|
[Date Prev][Date Next][Thread Prev][Thread Next][Date Index][Thread Index]
Re: st: Question about svyset command
--
Michael, I would say that if you intend to present p-values or to
state whether coefficients are "statistically significant", you are
shifting to a super-population point of view. Recall my paraphrase
from Cochran, that in a finite population, null hypotheses are
always false (except by rare chance; the difference in two
proportions is always non-zero; odds ratios are always different from
1. Thus every null hypothesis is rejected a priori. Hypothesis
testing makes sense only in the super-population setting.

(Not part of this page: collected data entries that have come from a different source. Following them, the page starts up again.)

(* ===== verification/Migration.v ===== *)
(** * Export and import of a fragment

    What [decode_import] makes of the message of [encode_export] on the importing rank. *)

From stdpp Require Import base tactics numbers list gmap fin_maps sorting.
From Stdlib Require Import ZArith QArith Lia Ascii.
From S2P Require Import Prelude Double Stats Subtree LoadVec Keys CacheObject Dentries Freeze Versions Fragment Refragment FragmentPins SplitMerge.
Open Scope Z_scope.
Open Scope list_scope.

Section Migration.
Context {X T C R D F : Type} `{CephConst} `{UTime T} `{Bloom} `{CDouble D} `{DecayCounter C T R D}
  `{FragSplit F} `{DirentTypes}.
Abbreviation sdir := (sdir X T C F).
Implicit Types s d : sdir.

(** The bits of the imported fragment: those of the exporter that migrate, and those the importer
    keeps. *)
Definition import_bits (dft_stale : bool) d s (k : Z) : bool :=
  Z.testbit MASK_STATE_IMPORT_KEPT k && sd_test s (Z.shiftl 1 k) ||
  Z.testbit MASK_STATE_EXPORTED k && sd_test d (Z.shiftl 1 k) && negb ((k =? 18) && dft_stale).

(** The statistics of [n] that the inode has to gather. *)
Definition nest_outstanding (old : gmap Z (old_rstat_t T)) (n : fnode_t T) : bool :=
  negb (bool_decide (old = ∅)) || negb (bool_decide (fn_rstat n = fn_accounted_rstat n)).
Definition frag_outstanding (n : fnode_t T) : bool :=
  negb (bool_decide (fn_fragstat n = fn_accounted_fragstat n)).

(** What the import sets on the fragment itself, before the pin for replicas. *)
Definition import_state (x st : Z) : Z :=
  Z.lor (Z.land st MASK_STATE_IMPORT_KEPT) (Z.land x MASK_STATE_EXPORTED).

Lemma import_state_test x st k : 0 <= k ->
  has_bits (import_state x st) (Z.shiftl 1 k) =
    Z.testbit MASK_STATE_IMPORT_KEPT k && has_bits st (Z.shiftl 1 k) ||
    Z.testbit MASK_STATE_EXPORTED k && has_bits x (Z.shiftl 1 k).
Proof.
  intros Hk. rewrite !has_bits_testbit by done. unfold import_state. rewrite Z.lor_spec, !Z.land_spec.
  by rewrite (andb_comm (Z.testbit st k)), (andb_comm (Z.testbit x k)).
Qed.

(** The dirty mark of the import. *)
Lemma import_dirty ls (c : Versions.cdir X T) g :
  pins_are (cd_obj c) g -> co_ref (cd_obj c) < 2 ^ 31 - 2 -> g PIN_DIRTY = 0 ->
  exists c' es, (if cd_test c STATE_DIRTY then
                   '(d, es) ← cd_get PIN_DIRTY c;
                   '(d, es') ← _mark_dirty (Some ls) d;
                   Ok (d, es ++ es')
                 else Ok (c, [])) = Ok (c', es) /\
    pins_are (cd_obj c') (raise (cd_test c STATE_DIRTY) PIN_DIRTY g) /\
    co_state (cd_obj c') = co_state (cd_obj c) /\ co_ref (cd_obj c') < 2 ^ 31 - 1 /\
    fnode c' = fnode c /\ projected_version c' = projected_version c /\
    committing_version c' = committing_version c /\ committed_version c' = committed_version c /\
    df_items (cd_dir c') = df_items (cd_dir c) /\
    item_dirty c' = (if cd_test c STATE_DIRTY then Some ls else item_dirty c).
Proof.
  intros [Ro Hg] B G0. destruct (cd_test c STATE_DIRTY) eqn:E; [|eexists c, []; split_and!; try done; lia].
  unfold cd_get, on_fdir, fd_get, dir_get. change (df_obj (fd_dir (cd_fdir c))) with (cd_obj c).
  rewrite get_ok by (done || lia). cbn [mbind res_bind]. unfold _mark_dirty.
  match goal with |- context [cd_test ?x STATE_DIRTY] => change (cd_test x STATE_DIRTY) with (cd_test c STATE_DIRTY) end.
  rewrite E. cbn [mbind res_bind]. eexists _, _. split; [done|]. split_and!; try done.
  - apply pins_are_repin; [done|lia|lia].
  - change (co_ref (cd_obj c) + 1 < 2 ^ 31 - 1). lia.
Qed.

(** The calls on the fragment itself are not those on the locks. *)
Definition own_call (y : fr_effect X F) : Prop := match y with OnFrag _ _ => True | _ => False end.

Lemma on_frag_own s es : Forall own_call (on_frag s es).
Proof. unfold on_frag. induction es; by constructor. Qed.

Lemma get_if_own b pin s s' es : get_if b pin s = Ok (s', es) -> Forall own_call es.
Proof.
  unfold get_if, sd_get, lift_cd. destruct b; intros E.
  - apply bind_ok in E as ([c es0] & _ & [= <- <-]). apply on_frag_own.
  - injection E as <- <-. constructor.
Qed.

Lemma lock_marks (es1 es2 : list (fr_effect X F)) (b1 b2 b3 : bool) ls :
  Forall own_call es1 -> Forall own_call es2 ->
  let es := es1 ++ es2 ++ (if b1 then [MarkNestlock ls] else []) ++ (if b2 then [MarkFilelock ls] else []) ++
            (if b3 then [MarkDirfragtreelock ls] else []) in
  (MarkNestlock ls ∈ es <-> b1 = true) /\ (MarkFilelock ls ∈ es <-> b2 = true).
Proof.
  intros F1 F2 es.
  assert (forall y : fr_effect X F, ~ own_call y -> (y ∉ es1) /\ (y ∉ es2)) as Hn.
  { intros y Hy. rewrite Forall_forall in F1, F2. by split; intros ?; apply Hy; auto. }
  unfold es. rewrite !elem_of_app.
  destruct (Hn (MarkNestlock ls)) as [? ?], (Hn (MarkFilelock ls)) as [? ?]; [tauto..|].
  destruct b1, b2, b3; rewrite ?list_elem_of_singleton, ?elem_of_nil; split; split; intros; try done; try tauto;
    naive_solver.
Qed.

(** A stale mark of the fragment tree is dropped. *)
Lemma import_bits_clear dft_stale d s s3 :
  (forall k, 0 <= k -> sd_test s3 (Z.shiftl 1 k) = import_bits false d s k) ->
  forall k, 0 <= k ->
    sd_test (if sd_test s3 STATE_DIRTYDFT && dft_stale
             then set_sd_obj (state_clear STATE_DIRTYDFT (sd_obj s3)) s3 else s3) (Z.shiftl 1 k) =
    import_bits dft_stale d s k.
Proof.
  intros Hb k Hk. assert (k <> 18 -> import_bits true d s k = import_bits false d s k) as Hne.
  { intros N. unfold import_bits. by rewrite (proj2 (Z.eqb_neq k 18)). }
  assert (import_bits true d s 18 = false) as H18.
  { unfold import_bits. change (Z.testbit MASK_STATE_IMPORT_KEPT 18) with false. by rewrite andb_false_r. }
  destruct dft_stale; [|rewrite andb_false_r; by apply Hb]. rewrite andb_true_r.
  destruct (sd_test s3 STATE_DIRTYDFT) eqn:E.
  - change (sd_test _ (Z.shiftl 1 k)) with (state_test (state_clear (Z.shiftl 1 18) (sd_obj s3)) (Z.shiftl 1 k)).
    rewrite state_test_clear by done. change (state_test (sd_obj s3) (Z.shiftl 1 k)) with (sd_test s3 (Z.shiftl 1 k)).
    rewrite Hb by done. destruct (Z.eqb_spec 18 k) as [<-|N]; [done|]. simpl. by rewrite Hne.
  - rewrite Hb by done. destruct (Z.eq_dec k 18) as [->|N]; [|by rewrite Hne].
    unfold STATE_DIRTYDFT in E. rewrite Hb in E by done. by rewrite H18.
Qed.

(** C35: What is exported is what is imported.  [decode_import] of the message of [encode_export]
    succeeds on a fragment that is neither pinned as dirty nor as replicated.  The importer then
    has the exporter's fnode, versions and replicas; exactly the migrating state bits of the
    exporter and the kept ones of the importer; the pin and the place on the journal segment that
    go with being dirty, and the pin that goes with having replicas; the scatter locks are marked
    exactly when statistics are still to be gathered; the dentries are not touched. *)
Theorem export_import (redate : T -> list C -> list C) dft_stale now (rate : R) ls d d' x es s :
  encode_export d = Ok (x, d', es) -> refs_ok (sd_obj s) -> co_ref (sd_obj s) < 2 ^ 31 - 2 ->
  pins (sd_obj s) PIN_DIRTY = 0 -> pins (sd_obj s) PIN_REPLICATED = 0 ->
  exists s' es', decode_import redate dft_stale now rate ls x s = Ok (s', es') /\
    sd_fnode s' = sd_fnode d /\ projected_version (sd_dir s') = get_version (sd_dir d) /\
    committed_version (sd_dir s') = committed_version (sd_dir d) /\
    committing_version (sd_dir s') = committed_version (sd_dir d) /\
    co_replica_map (sd_obj s') = co_replica_map (sd_obj d) /\ sd_items s' = sd_items s /\
    (forall k, 0 <= k -> sd_test s' (Z.shiftl 1 k) = import_bits dft_stale d s k) /\
    pins (sd_obj s') PIN_DIRTY = bool_Z (sd_test d STATE_DIRTY) /\
    pins (sd_obj s') PIN_REPLICATED = bool_Z (is_replicated (sd_obj d)) /\
    item_dirty (sd_dir s') = (if sd_test d STATE_DIRTY then Some ls else item_dirty (sd_dir s)) /\
    (MarkNestlock ls ∈ es' <-> nest_outstanding (dirty_old_rstat d) (sd_fnode d) = true) /\
    (MarkFilelock ls ∈ es' <-> frag_outstanding (sd_fnode d) = true).
Proof.
  intros Ee Ro B P1 P2. unfold encode_export in Ee.
  apply bind_ok in Ee as (u & _ & Ee). apply bind_ok in Ee as ([d1 es0] & _ & [= <- <- <-]).
  unfold decode_import.
  cbn [ex_first ex_fnode ex_dirty_old_rstat ex_committed_version ex_state ex_dir_rep ex_pop_me
       ex_pop_auth_subtree ex_dir_rep_by ex_replica_map].
  set (c1 := set_cd_obj _ _).
  assert (co_state (cd_obj c1) = import_state (co_state (sd_obj d)) (co_state (sd_obj s))) as Es by done.
  assert (cd_test c1 STATE_DIRTY = sd_test d STATE_DIRTY) as Ed.
  { unfold cd_test, state_test, STATE_DIRTY. rewrite Es, import_state_test by done. done. }
  destruct (import_dirty ls c1 (pins (sd_obj s))) as (c2 & es1 & -> & Hp & Hs & Hb & Hf & Hv & Hc1 & Hc2 & Hi & Hl).
  { by apply pins_are_state. }
  { change (co_ref (sd_obj s) < 2 ^ 31 - 2). lia. }
  { done. }
  cbn [mbind res_bind]. rewrite Ed in *.
  destruct (vec_add now rate (pop_auth_subtree_nested s) (redate now (pop_auth_subtree d))) as [subn sub].
  match goal with |- context [get_if ?b PIN_REPLICATED ?y] => set (s2 := y) end.
  assert (pins_are (sd_obj s2) (raise (sd_test d STATE_DIRTY) PIN_DIRTY (pins (sd_obj s)))) as Hp2
    by (destruct Hp as [[] ?]; split; [by split|done]).
  destruct (get_if_ok (is_replicated (sd_obj s2)) PIN_REPLICATED s2 _ Hp2) as (o3 & es2 & E3 & [[Ro3 Q1] Q2 Q3 _ _]).
  { done. }
  { unfold raise, bump. rewrite P2. by destruct (sd_test d STATE_DIRTY). }
  rewrite E3. cbn [mbind res_bind]. eexists _, _. split; [done|].
  set (s3 := set_sd_obj (set_replica_nonce 0 _) _).
  assert (forall k, 0 <= k -> sd_test s3 (Z.shiftl 1 k) = import_bits false d s k) as Hb3.
  { intros k Hk. unfold sd_test, cd_test, state_test, import_bits. change (cd_obj (sd_dir s3)) with (set_replica_nonce 0 o3).
    cbn [co_state set_replica_nonce]. rewrite Q2. change (co_state (sd_obj s2)) with (co_state (cd_obj c2)).
    rewrite Hs, Es, import_state_test by done. by rewrite andb_false_r, andb_true_r. }
  pose proof (lock_marks (on_frag (if sd_test s3 STATE_DIRTYDFT && dft_stale
      then set_sd_obj (state_clear STATE_DIRTYDFT (sd_obj s3)) s3 else s3) es1) es2
    (nest_outstanding (dirty_old_rstat d) (fnode c2)) (frag_outstanding (fnode c2))
    (sd_test s3 STATE_DIRTYDFT && negb dft_stale) ls (on_frag_own _ _) (get_if_own _ _ _ _ _ E3)) as [L1 L2].
  assert (sd_fnode d = fnode c2) as Efn by (by rewrite Hf). pose proof (import_bits_clear dft_stale d s s3 Hb3) as Hbits.
  split_and!; [destruct (_ && dft_stale); done..|exact Hbits| | | |rewrite Efn; exact L1|rewrite Efn; exact L2].
  - destruct (_ && dft_stale); change (pins o3 PIN_DIRTY = bool_Z (sd_test d STATE_DIRTY)); rewrite Q1;
      unfold raise, bump; simpl; rewrite P1; by repeat case_match.
  - destruct (_ && dft_stale); change (pins o3 PIN_REPLICATED = bool_Z (is_replicated (sd_obj s2))); rewrite Q1;
      unfold raise, bump; simpl; rewrite P2; by repeat case_match.
  - destruct (_ && dft_stale); exact Hl.
Qed.

End Migration.

#[local] Existing Instances split_ceph split_bloom split_types split_frags.

(** The fragment of the example is exported to a rank that has an empty replica of it. *)
Lemma export_import_witness : exists x d' es s' (es' : list (fr_effect Z (Z * Z))),
  encode_export split_dir = Ok (x, d', es) /\
  decode_import (fun _ v => v) false 1 tt 9 x (fresh_dir 0 (0, 0) false) = Ok (s', es') /\
  sd_fnode s' = split_fnode /\ pins (sd_obj s') PIN_DIRTY = 1 /\ MarkFilelock 9 ∈ es'.
Proof.
  destruct (encode_export split_dir) as [[[x d'] es]|] eqn:E; [|by vm_compute in E].
  destruct (export_import (fun _ v => v) false 1 tt 9 split_dir d' x es (fresh_dir 0 (0, 0) false))
    as (s' & es' & E' & Hf & _ & _ & _ & _ & _ & _ & Hp & _ & _ & _ & Hl).
  - exact E.
  - split; [reflexivity|intros b n Hn; change ((∅ : gmap Z Z) !! b = Some n) in Hn; by rewrite lookup_empty in Hn|reflexivity].
  - vm_compute; reflexivity.
  - reflexivity.
  - reflexivity.
  - exists x, d', es, s', es'. split; [done|]. split; [exact E'|]. split; [exact Hf|].
    split; [exact Hp|]. apply Hl. vm_compute. reflexivity.
Defined.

I admit there is a gray area: how do you choose a good model, even
for descriptive purposes, without testing hypotheses about what
should and should not be in the model? My own take is that only
large effects should be in a descriptive model, so that what to
include will usually be clear. If a model is used for descriptive
purposes, whether small effects ( e.g. factors with odds ratios of
1.1) are in or out shouldn't matter much.
-Steve
On Feb 19, 2009, at 3:43 PM, Michael I. Lichter wrote:
I agree with Stas about the vital importance of defining the target
population.
Steven, however, is making me more confused about the difference
between inferences about finite populations vs. those about
superpopulations. I'll use my own study as an example.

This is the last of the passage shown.